I've long thought it a pity that Transhumanists-in-general put such
emphasis on staving off death. An excessive fear of death has long
seemed to me to be an indicator of... I don't know whether
"childishness" or "lack of wisdom" is the better way to put it.
Admittedly, there are sound reasons for wanting to reduce mortality -
death seriously hampers one's ability to pursue rational goals. Given
the amount of time it takes a human to become an expert in a field, it
doesn't leave much lifespan for anyone to get much use out of being a
cross field expert.
But death is not _necessarily_ such a calamity. Consciousness can be
enjoyable, but there is nothing intrinsically enjoyable about being
conscious.
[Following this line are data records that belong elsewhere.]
(* ===== verification/Fss.v ===== *)
(** What the function secret sharing schemes share: the generator they expand
    seeds with, as a function. *)
From Stdlib Require Import ZArith Lia List Bool.
From S2P Require Import Prelude.
From S2P Require Import Errors.
From S2P Require Import Int128.
From S2P Require Import Cipher.
From S2P Require Import Prg.
From S2P Require Import OtStore.
From S2P Require Import OtExt.
From S2P Require Import Ge2n.
Import ListNotations.

Section Blocks.
Context {C : Cipher} {L : CipherLaws C}.

(** Output [i] of a generator of blocks: the encryption of the counter [i]. *)
Definition prg_block (seed : Z) (i : nat) : Z := ecb AES128_ECB seed 0 (Z.of_nat i).

Lemma prg_block_in seed i : in128 (prg_block seed i).
Proof. apply ecb_in. Qed.

Lemma Prg_new_outputs B seed mode n : (0 < B)%nat -> Z.of_nat (n * B) < 2 ^ 64 ->
  exists p', Prg_outputs n (Prg_new (T := Z) (BATCH_SIZE := B) seed mode)
             = Some (map (fun i => ecb (mode_type mode) seed kInitVector (Z.of_nat i)) (seq 0 n), p').
Proof.
  intros HB Hn. destruct (Prg_outputs_stream (T := Z) (BATCH_SIZE := B) (BL := u128_laws B HB) n (Prg_new seed mode)) as (p' & E & _).
  - unfold prg_ok. rewrite (u128_per_refill B HB). refine (conj (repeat_length _ _) (conj _ (conj _ _))); cbn [counter_ Prg_new SetSeed]; [|lia|lia].
    change (B <= length (repeat 0%Z B))%nat. now rewrite repeat_length.
  - exists p'. etransitivity; [exact E|]. do 2 f_equal. unfold remaining, leftover.
    rewrite skipn_all2 by (change (length (repeat 0%Z B) <= B)%nat; now rewrite repeat_length). cbn [app].
    rewrite u128_stream, firstn_map_seq by nia. reflexivity.
Qed.

(** The outputs of calls in sequence. *)
Lemma Prg_outputs_next n (p p' : Prg Z n) k l : Prg_outputs (S k) p = Some (l, p') ->
  exists x p1 l', l = x :: l' /\ Prg_next p = Some (x, p1) /\ Prg_outputs k p1 = Some (l', p').
Proof.
  cbn [Prg_outputs]. destruct (Prg_next p) as [[x p1]|]; [|discriminate]. destruct (Prg_outputs k p1) as [[l' q]|] eqn:E; [|discriminate].
  intros [= <- <-]. now exists x, p1, l'.
Qed.
End Blocks.

(** Steps through the calls of a generator whose outputs are known. *)
Ltac prg_calls E :=
  repeat (let x := fresh "x" in let p1 := fresh "p" in let l := fresh "l" in let Q := fresh "Q" in let N := fresh "N" in
          apply Prg_outputs_next in E; destruct E as (x & p1 & l & Q & N & E); injection Q as <- <-; rewrite N; clear N).

(** ** Trees of seeds *)

(** A node of the tree of one party: its seed and its control bit. *)
Definition node : Type := Z * bool.
(** A word of correction: seed, left bit, right bit. *)
Definition word3 : Type := Z * bool * bool.

(** [cond ? a ^ b : a] *)
Definition xor_if (c : bool) (a b : Z) : Z := if c then Z.lxor a b else a.

Lemma neq_negb (b a : bool) : b <> a -> b = negb a.
Proof. destruct a, b; cbn; congruence. Qed.

Lemma odd_bit x k : 0 <= k -> negb (Z.land (x [>>] k) 1 =? 0) = Z.testbit x k.
Proof.
  intros H. rewrite (Z.land_ones _ 1) by lia. change (2 ^ 1) with 2. rewrite Zmod_odd.
  replace (Z.odd (x [>>] k)) with (Z.testbit x k) by (rewrite <- Z.bit0_odd, Z.shiftr_spec by lia; f_equal; lia). now destruct (Z.testbit x k).
Qed.

Lemma mod_next x l : x mod 2 ^ Z.of_nat (l + 1) = x mod 2 ^ Z.of_nat l + 2 ^ Z.of_nat l * Z.b2z (Z.testbit x (Z.of_nat l)).
Proof.
  rewrite Z.testbit_spec' by lia. rewrite Nat2Z.inj_add, Z.pow_add_r by lia. apply Z.rem_mul_r; lia.
Qed.

(** The expansion of a seed: seed and bit on the left, on the right. *)
Section Trees.
Context (split : Z -> Z * bool * Z * bool).

Definition step (w : word3) (b : bool) (n : node) : node :=
  let '(s, l, r) := w in
  let '(sl, tl, sr, tr) := split (fst n) in
  if b then (xor_if (snd n) sr s, xorb tr (snd n && r)) else (xor_if (snd n) sl s, xorb tl (snd n && l)).

(** The word that makes the children off the path equal. *)
Definition word (a : bool) (n0 n1 : node) : word3 :=
  let '(sl0, tl0, sr0, tr0) := split (fst n0) in
  let '(sl1, tl1, sr1, tr1) := split (fst n1) in
  (if a then Z.lxor sl0 sl1 else Z.lxor sr0 sr1, xorb (xorb (xorb tl0 tl1) a) true, xorb (xorb tr0 tr1) a).

(** On the path the bits stay different; off it the two nodes become one. *)
Lemma step_keep a n0 n1 : snd n0 <> snd n1 -> let w := word a n0 n1 in snd (step w a n0) <> snd (step w a n1).
Proof.
  destruct n0 as [s0 t0], n1 as [s1 t1]. unfold word, step. cbn [fst snd]. intros H.
  destruct (split s0) as [[[sl0 tl0] sr0] tr0], (split s1) as [[[sl1 tl1] sr1] tr1].
  apply neq_negb in H. subst t0. destruct a, t1, tl0, tl1, tr0, tr1; cbn; congruence.
Qed.

Lemma step_lose a n0 n1 : snd n0 <> snd n1 -> let w := word a n0 n1 in step w (negb a) n0 = step w (negb a) n1.
Proof.
  destruct n0 as [s0 t0], n1 as [s1 t1]. unfold word, step. cbn [fst snd]. intros H.
  destruct (split s0) as [[[sl0 tl0] sr0] tr0], (split s1) as [[[sl1 tl1] sr1] tr1].
  apply neq_negb in H. subst t0. destruct a, t1; cbn [negb xor_if andb]; f_equal; try (now destruct tl0, tl1, tr0, tr1); lxor_bits.
Qed.

(** The node reached by the bits [b] of the levels from [i] on. *)
Fixpoint path (ws : list word3) (b : nat -> bool) (i : nat) (n : node) : node :=
  match ws with [] => n | w :: ws => path ws b (S i) (step w (b i) n) end.
Fixpoint words (a : nat -> bool) (i k : nat) (n0 n1 : node) : list word3 :=
  match k with
  | O => []
  | S k => let w := word (a i) n0 n1 in w :: words a (S i) k (step w (a i) n0) (step w (a i) n1)
  end.
Fixpoint agree (b a : nat -> bool) (i k : nat) : bool :=
  match k with O => true | S k => eqb (b i) (a i) && agree b a (S i) k end.

Lemma words_length a k : forall i n0 n1, length (words a i k n0 n1) = k.
Proof. induction k as [|k IH]; intros i n0 n1; cbn; [reflexivity|]. now rewrite IH. Qed.

Lemma path_agree b a ws : forall i n, agree b a i (length ws) = true -> path ws b i n = path ws a i n.
Proof.
  induction ws as [|w ws IH]; intros i n H; [reflexivity|]. cbn [length agree] in H. apply andb_true_iff in H as [H1 H2].
  apply eqb_prop in H1. cbn [path]. rewrite H1. now apply IH.
Qed.

Lemma path_differ b a k : forall i n0 n1, snd n0 <> snd n1 ->
  let ws := words a i k n0 n1 in
  if agree b a i k then snd (path ws b i n0) <> snd (path ws b i n1) else path ws b i n0 = path ws b i n1.
Proof.
  induction k as [|k IH]; intros i n0 n1 H; [exact H|]. cbn [words agree path].
  destruct (eqb (b i) (a i)) eqn:E; cbn [andb].
  - apply eqb_prop in E. rewrite E. apply IH. now apply step_keep.
  - apply eqb_false_iff in E. rewrite (neq_negb _ _ E). now rewrite (step_lose (a i) n0 n1 H).
Qed.
End Trees.

(** The bits of a point, from the lowest and from the highest of [M]. *)
Definition low_bit (x : Z) (i : nat) : bool := Z.testbit x (Z.of_nat i).
Definition high_bit (M : nat) (x : Z) (i : nat) : bool := Z.testbit x (Z.of_nat (M - i - 1)).

Lemma agree_cong2 x alpha k : agree (low_bit x) (low_bit alpha) 0 k = true <-> cong2 (Z.of_nat k) x alpha.
Proof.
  rewrite same_bits by lia. rewrite Nat2Z.id.
  enough (forall i, agree (low_bit x) (low_bit alpha) i k = true <-> forall j, (i <= j < i + k)%nat -> low_bit x j = low_bit alpha j) as G.
  { rewrite (G 0%nat). split; intros H j Hj; apply H; lia. }
  induction k as [|k IH]; intros i; cbn [agree]; [split; [intros _ j Hj; lia|reflexivity]|].
  rewrite andb_true_iff, IH. split.
  - intros [E H] j Hj. apply eqb_prop in E. destruct (Nat.eq_dec j i) as [->|]; [exact E|]. apply H. lia.
  - intros H. split; [apply eqb_true_iff; apply H; lia|]. intros j Hj. apply H. lia.
Qed.
Lemma hash_batch cot l : (if negb cot then ParaCrHashInplace_128 l else Some l) = Some (map (out_hash cot) l).
Proof. destruct cot; cbn [negb]; [now rewrite map_id|apply ParaCrHashInplace_ok]. Qed.

Lemma at_hash cot l j : (j < length l)%nat -> at_ (map (out_hash cot) l) j = out_hash cot (at_ l j).
Proof. intros H. unfold at_. rewrite (nth_indep _ 0 (out_hash cot 0)) by now rewrite length_map. apply map_nth. Qed.

Lemma col0_in i k : in128 (col0 i k).
Proof. apply prg_blocks_at. Qed.

Lemma col1_in i k : in128 (col1 i k).
Proof. apply prg_blocks_at. Qed.

Lemma padded_ok : wf 128 padded /\ length (m_blocks padded) = B.
Proof.
  destruct (resize_ok 128 pos128 choices (B * kBatchSize) false choices_wf) as (W & N & _). split; [exact W|].
  destruct W as [Wl _]. unfold padded. rewrite Wl, N. unfold kBatchSize. rewrite blocks_required_exact by (apply pos128 || apply Nat.Div0.mod_mul). now apply Nat.div_mul.
Qed.

Lemma choice_col_in i : in128 (choice_col i).
Proof. apply (at_ok 128 pos128). apply padded_ok. Qed.

Lemma choice_col_bit i j : (j < 128)%nat ->
  Z.testbit (choice_col i) (Z.of_nat j) = ((i * 128 + j <? num)%nat && bit_at 128 choices (i * 128 + j)).
Proof.
  intros Hj. unfold choice_col. rewrite <- (bit_at_split 128 pos128 padded) by exact Hj. unfold padded.
  destruct (resize_ok 128 pos128 choices (B * kBatchSize) false choices_wf) as (_ & _ & ->). unfold bit_resize. fold (size choices). rewrite choices_num.
  pose proof (batches_bound num) as Bd. unfold kBatchSize.
  destruct (Nat.ltb_spec (i * 128 + j) num); cbn [andb]; [|now destruct (_ <? _)%nat].
  destruct (Nat.ltb_spec (i * 128 + j) (B * 128)); [reflexivity|lia].
Qed.

(** *** The receiver *)

Definition recv_batch (cot : bool) (i j : nat) : Z := at_ (map (out_hash cot) (transpose (columns (col0 i)))) j.

Lemma recv_step cot rb ch i : length rb = num -> (i < B)%nat ->
  iknp_recv_batch sse2 (columns_of Key0) (columns_of Key1) padded cot (fill (recv_batch cot) i rb, ch) i =
  Some (fill (recv_batch cot) (S i) rb, SendAsync ch (IKNP i) (to_bytes (message i))).
Proof.
  intros Lr Hi. unfold iknp_recv_batch. rewrite batch_index.
  rewrite (nth_error_nth' (m_blocks padded) 0) by (rewrite (proj2 padded_ok); exact Hi). cbv zeta.
  assert (E0 : map (fun k => at_ (nth k (columns_of Key0) []) i) (seq 0 kKappa) = columns (col0 i)).
  { apply map_ext_in. intros k Hk. apply in_seq in Hk. unfold columns_of. now rewrite nth_columns by (unfold kKappa in Hk; lia). }
  assert (Em : map (fun k => Z.lxor (Z.lxor (at_ (nth k (columns_of Key0) []) i) (at_ (nth k (columns_of Key1) []) i)) (nth i (m_blocks padded) 0)) (seq 0 kKappa) = message i).
  { apply map_ext_in. intros k Hk. apply in_seq in Hk. unfold columns_of. now rewrite !nth_columns by (unfold kKappa in Hk; lia). }
  rewrite E0, Em, MatrixTranspose128_ok by (apply columns_matrix; intros; apply col0_in). rewrite hash_batch.
  assert (Lf : length (fill (recv_batch cot) i rb) = num).
  { rewrite <- Lr. apply (fill_nth _ 0). rewrite Lr. lia. }
  rewrite Lf, fill_S by (rewrite Lr; lia). now rewrite Lr.
Qed.
Lemma recv_message_step i ch : (i < B)%nat ->
  kos_recv_message h r (opened i, (KOS i, to_bytes (msg i)) :: ch) i = Some (opened (S i), ch).
Proof.
  intros Hi. destruct zeros_wf as (W & _). destruct (message_in h s choices' N W i) as [Fm Lm].
  unfold kos_recv_message. rewrite batch_index, ctx_Recv_first. cbv zeta.
  rewrite length_to_bytes, (Nat.mul_comm 16), Nat.div_mul, to_blocks_bytes by (lia || exact Fm).
  rewrite (mapM_some _ (fun k => column (fun j k => if (j <? S i)%nat then cs j k else if Choice k then c1 j k else c0 j k) k)); [reflexivity|].
  intros k Hk. apply in_seq in Hk. unfold kKappa in Hk. rewrite (recv_choice_at h r r_ok r_128) by lia.
  unfold opened. rewrite nth_columns by lia. pose proof (open_column h r s choices' N i k ltac:(lia)) as O.
  destruct (Choice k) eqn:Ek; cbn [Z.b2z Z.eqb negb] in *; cbv beta iota zeta in O.
  - rewrite (nth_error_nth' _ 0) by lia. f_equal. rewrite column_upd by exact Hi. apply map_ext_in. intros j Hj. apply in_seq in Hj.
    destruct (Nat.eqb_spec j i) as [->|Hne].
    + destruct (Nat.ltb_spec i (S i)); [|lia]. rewrite <- O. rewrite Z.lxor_comm. f_equal. unfold column. rewrite at_map_seq by exact Hi.
      rewrite Nat.ltb_irrefl, Ek. reflexivity.
    + rewrite Ek. destruct (Nat.ltb_spec j i), (Nat.ltb_spec j (S i)); try reflexivity; lia.
  - f_equal. apply map_ext_in. intros j Hj. rewrite Ek. destruct (Nat.ltb_spec j i), (Nat.ltb_spec j (S i)); try reflexivity; try lia.
    assert (j = i) as -> by lia. exact O.
Qed.

Lemma send_begin : KosOtExtSend_begin 2 h r num (map (fun i => (KOS i, to_bytes (msg i))) (seq 0 B)) = Some (opened B, []).
Proof.
  unfold KosOtExtSend_begin, YACL_ENFORCE. change (Z.of_nat kKappa) with 128. rewrite r_128, Nat.eqb_refl, Z.eqb_refl.
  destruct (Nat.eqb_spec num 0); [lia|]. cbn [negb]. cbv zeta. rewrite batch_index, ExtendBaseOt_recv_ok, <- opened_0.
  pose proof (foldM_states (kos_recv_message h r) (fun i => (opened i, map (fun i => (KOS i, to_bytes (msg i))) (seq i (B - i)))) B) as F.
  cbv beta in F. rewrite Nat.sub_0_r, Nat.sub_diag in F. apply F. intros i Hi. replace (B - i)%nat with (S (B - S i)) by lia. now apply recv_message_step.
Qed.
(** ** The check *)

(** It passes exactly when the sums agree. *)
Lemma kos_check_ok q m : kos_check h r q m = Some tt <->
  forall k, (k < 128)%nat -> Z.lxor (at_ (t m) k) (mask_if (Choice k) (x m)) = at_ q k.
Proof.
  assert (G : forall ks, Forall (fun k => (k < 128)%nat) ks ->
    mapM (kos_check_at h r q m) ks <> None <->
    Forall (fun k => Z.lxor (at_ (t m) k) (mask_if (Choice k) (x m)) = at_ q k) ks).
  { intros ks F. induction F as [|k ks Hk F IH]; [cbn; split; [constructor|discriminate]|].
    cbn [mapM]. unfold kos_check_at at 1. rewrite (recv_choice_at h r r_ok r_128) by exact Hk. cbv zeta. rewrite Forall_cons_iff, <- IH.
    assert (E : (if negb (Z.b2z (Choice k) =? 0) then Z.lxor (at_ (t m) k) (x m) else at_ (t m) k) = Z.lxor (at_ (t m) k) (mask_if (Choice k) (x m)))
      by (destruct (Choice k); cbn; [reflexivity|now rewrite Z.lxor_0_r]).
    rewrite E. unfold YACL_ENFORCE. destruct (Z.eqb_spec (Z.lxor (at_ (t m) k) (mask_if (Choice k) (x m))) (at_ q k)) as [Eq|Ne].
    - destruct (mapM _ ks); split; try tauto; intros; try discriminate. split; [exact Eq|discriminate].
    - split; [intros X; now contradict X|tauto]. }
  specialize (G (seq 0 kKappa)). unfold kos_check. rewrite Forall_forall in G.
  assert (I : forall k, In k (seq 0 kKappa) -> (k < 128)%nat) by (intros k Hk; apply in_seq in Hk; unfold kKappa in Hk; lia).
  specialize (G I). rewrite Forall_forall in G. split.
  - intros E k Hk. apply G; [|apply in_seq; unfold kKappa; lia]. intros X. rewrite X in E. discriminate.
  - intros H. destruct (mapM _ (seq 0 kKappa)) eqn:E; [reflexivity|]. exfalso. apply (proj2 G); [|reflexivity]. intros k Hk. apply H, I, Hk.
Qed.

Lemma Unpack_Pack m : in64 (x m) -> length (t m) = kKappa -> Forall in64 (t m) -> Unpack (Pack m) = Some m.
Proof.
  destruct m as [mx mt]. cbn [x t]. intros Hx Lt Ft. unfold Unpack, Pack. cbn [x t].
  assert (Ll : forall l, length (flat_map (to_le 8) l) = (8 * length l)%nat).
  { induction l as [|a l IH]; [reflexivity|]. cbn [flat_map length]. rewrite length_app, IH, length_to_le. lia. }
  rewrite length_app, Ll, length_to_le, Lt. change ((kKappa + 1) * 8 <=? 8 + 8 * kKappa)%nat with true. cbv iota.
  assert (F8 : forall a l, firstn 8 (to_le 8 a ++ l) = to_le 8 a /\ skipn 8 (to_le 8 a ++ l) = l) by (intros; split; reflexivity).
  destruct (F8 mx (flat_map (to_le 8) mt)) as [-> ->]. rewrite le_val_to_le, Z.mod_small by exact Hx. do 2 f_equal. rewrite <- Lt. clear Lt Ll.
  induction Ft as [|a l Ha Fl IH]; [reflexivity|]. cbn [length flat_map to_words]. destruct (F8 a (flat_map (to_le 8) l)) as [-> ->].
  now rewrite le_val_to_le, Z.mod_small, IH by exact Ha.
Qed.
Our motivations towards self-preservation are not the
result of our consciousness, they are a result of evolution.
I would gladly sacrifice my subjective consciousness in exchange for a
significant-enough improvement of the quality of consciousness for
other people. If my death could bring on benevolent super-human
intelligence, I would most certainly want any death-of-mine to be that
way. Furthermore, I would prefer that death to a bad life.
Of course, I'm more likely to bring about better results by staying
alive - I don't think my estate would go very far.
I would prefer no life to a life of suffering, and I expect many
others would too. I view the suffering that millions+ of conscious
entities endure daily as a far greater tragedy than the daily deaths
of millions+ of conscious entities. Although any "decent" person
would ideally heal a sick, suffering animal, many would prefer to "put
down" an animal, rather than let them suffer.
There are a lot of entities that are conscious enough to suffer, but
not intelligent enough to have existential issues, or to deliberately
pursue the benefit of others. There are a lot of apes, most of whom
are people, who do nothing for others, and very little for themselves
(and I wish them well). There is tragedy in an altruist joining their
ranks, just as there is tragedy in an altruist's death.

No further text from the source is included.